I am unable to implement a customized projection for the SearchTitle of a UnifiedFile.

I want to first use a Title set on the file meta data with a fallback to the file name. As an extension method, the logic would look like this:

public static string SearchTitle(this UnifiedFile file)
        {
            if (file.Summary.Dictionary.Contains("Title"))
                return file.Summary.Dictionary["Title"].ToString();
            else
                return file.Name;
        }

My first thought was to call the extension method SearchTitle so Find would get this automatically but this conflicts with an extension method already in EPiServer at EPiServer.Find.Cms.UnifiedFileExtensions.

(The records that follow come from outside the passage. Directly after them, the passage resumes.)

(** Two splits of a list at the first element with a property are one. *)
Lemma first_split_unique {A : Type} (P : A -> Prop) (u : list A) :
  forall e v u' e' v',
  u ++ e :: v = u' ++ e' :: v' -> P e -> P e' ->
  (forall z, In z u -> ~ P z) -> (forall z, In z u' -> ~ P z) -> u = u'.
Proof.
  induction u as [|x u IH]; intros e v u' e' v' Heq He He' Hu Hu'.
  - destruct u' as [|x' u']; [reflexivity|].
    simpl in Heq. injection Heq as <- _. exfalso.
    apply (Hu' e); [left; reflexivity | exact He].
  - destruct u' as [|x' u']; simpl in Heq.
    + injection Heq as -> _. exfalso.
      apply (Hu e'); [left; reflexivity | exact He'].
    + injection Heq as <- Heq. f_equal.
      apply (IH e v u' e' v' Heq He He');
        intros z Hz; [apply Hu | apply Hu']; right; exact Hz.
Qed.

I therefore tried to customzise the project in an initalisation module and call a method in the expression, however it seems my method never gets called:

SearchClient.Instance.Conventions.UnifiedSearchRegistry
    .ForInstanceOf<UnifiedFile>()
    .CustomizeProjection(
        x => x.ProjectTitleFrom<UnifiedFile>(
            file => GetFileTitle(file)));


public static string GetFileTitle(UnifiedFile file)
{
return "This never gets returned :( so it seems its never called";
}

  If however I just return an string in the expression, the string is returned in the search results:

SearchClient.Instance.Conventions.UnifiedSearchRegistry
    .ForInstanceOf<UnifiedFile>()
    .CustomizeProjection(
        x => x.ProjectTitleFrom<UnifiedFile>(
            file => "This string works for each result"));

Can anyone help?      

#72440
Jun 17, 2013 15:24
Vote:
 

Hi Adam,

I think you are close. When I added my own file metadata field I did like this:

                SearchClient.Instance.Conventions

                    .ForInstancesOf<UnifiedFile>()

                    .IncludeField(x => x.Summary.AuthorEmail);

Where AuthorEmail was an extension of Summary.

#72446
Jun 17, 2013 16:36
Vote:
 

Have you re-index all your files after you added the convention? You could override the extension with your own by just adding a dummy parameter to yours.

public static string SearchTitle(this UnifiedFile file, bool extended)
{
    if (file.Summary.Dictionary.Contains("Title"))
    {
        return file.Summary.Dictionary["Title"].ToString();
    }
    else
    {
        return file.Name;
    }
}

And then call your extension by passing in "true" or something.  

#72448
Jun 17, 2013 16:43
Vote:
 

Thanks guys - I've gone for the IncludeField and extension approach.

Extension:

        public static string TitleOrFileName(this UnifiedFile file)
        {
            if (file.Summary.Dictionary.Contains("Title"))
            {
                var title = file.Summary.Dictionary["Title"].ToString();

                if(!string.IsNullOrWhiteSpace(title))
                    return title;
            }
            
            return file.Name;
        }

Conventions:

            SearchClient.Instance.Conventions
                .ForInstancesOf<UnifiedFile>()
                .IncludeField(x => x.TitleOrFileName());
            
            SearchClient.Instance.Conventions.UnifiedSearchRegistry
                .ForInstanceOf<UnifiedFile>()                
                .CustomizeProjection(
                    x => x.ProjectTitleFrom<UnifiedFile>(
                        file => file.TitleOrFileName()));

    

#72449
Jun 17, 2013 16:56
Vote:
 

Just remember that you have to use those fields then when you're rendering search hits.

#72450
Jun 17, 2013 16:59
Vote:
 

Thanks Johan - in this instance, I am using a UnifiedSearchFor so I get the value through UnifiedSearchHit.SearchTitle property correctly.

However, as you say though, If I was using the other one (do we call that a typed search? i.e Client.Search<UnifiedFile>) I would need to call TitleOrFileName() as SearchTitle() would be the EpiServers extension method.

 

#72452
Jun 17, 2013 17:06
Vote:
 

The last code you posted will not give you the right title (from SearchSummary) if you call SearchTitle for files, if that was what you wanted. Your first code was the way to go, to add a projection for the the title. But you have to re-index.

#72453
Jun 17, 2013 17:16
Vote:
 

Sorry - your're right, I meant to say I am calling the UnifiedSearchHit.Title property in my code which is pulling through the correct value.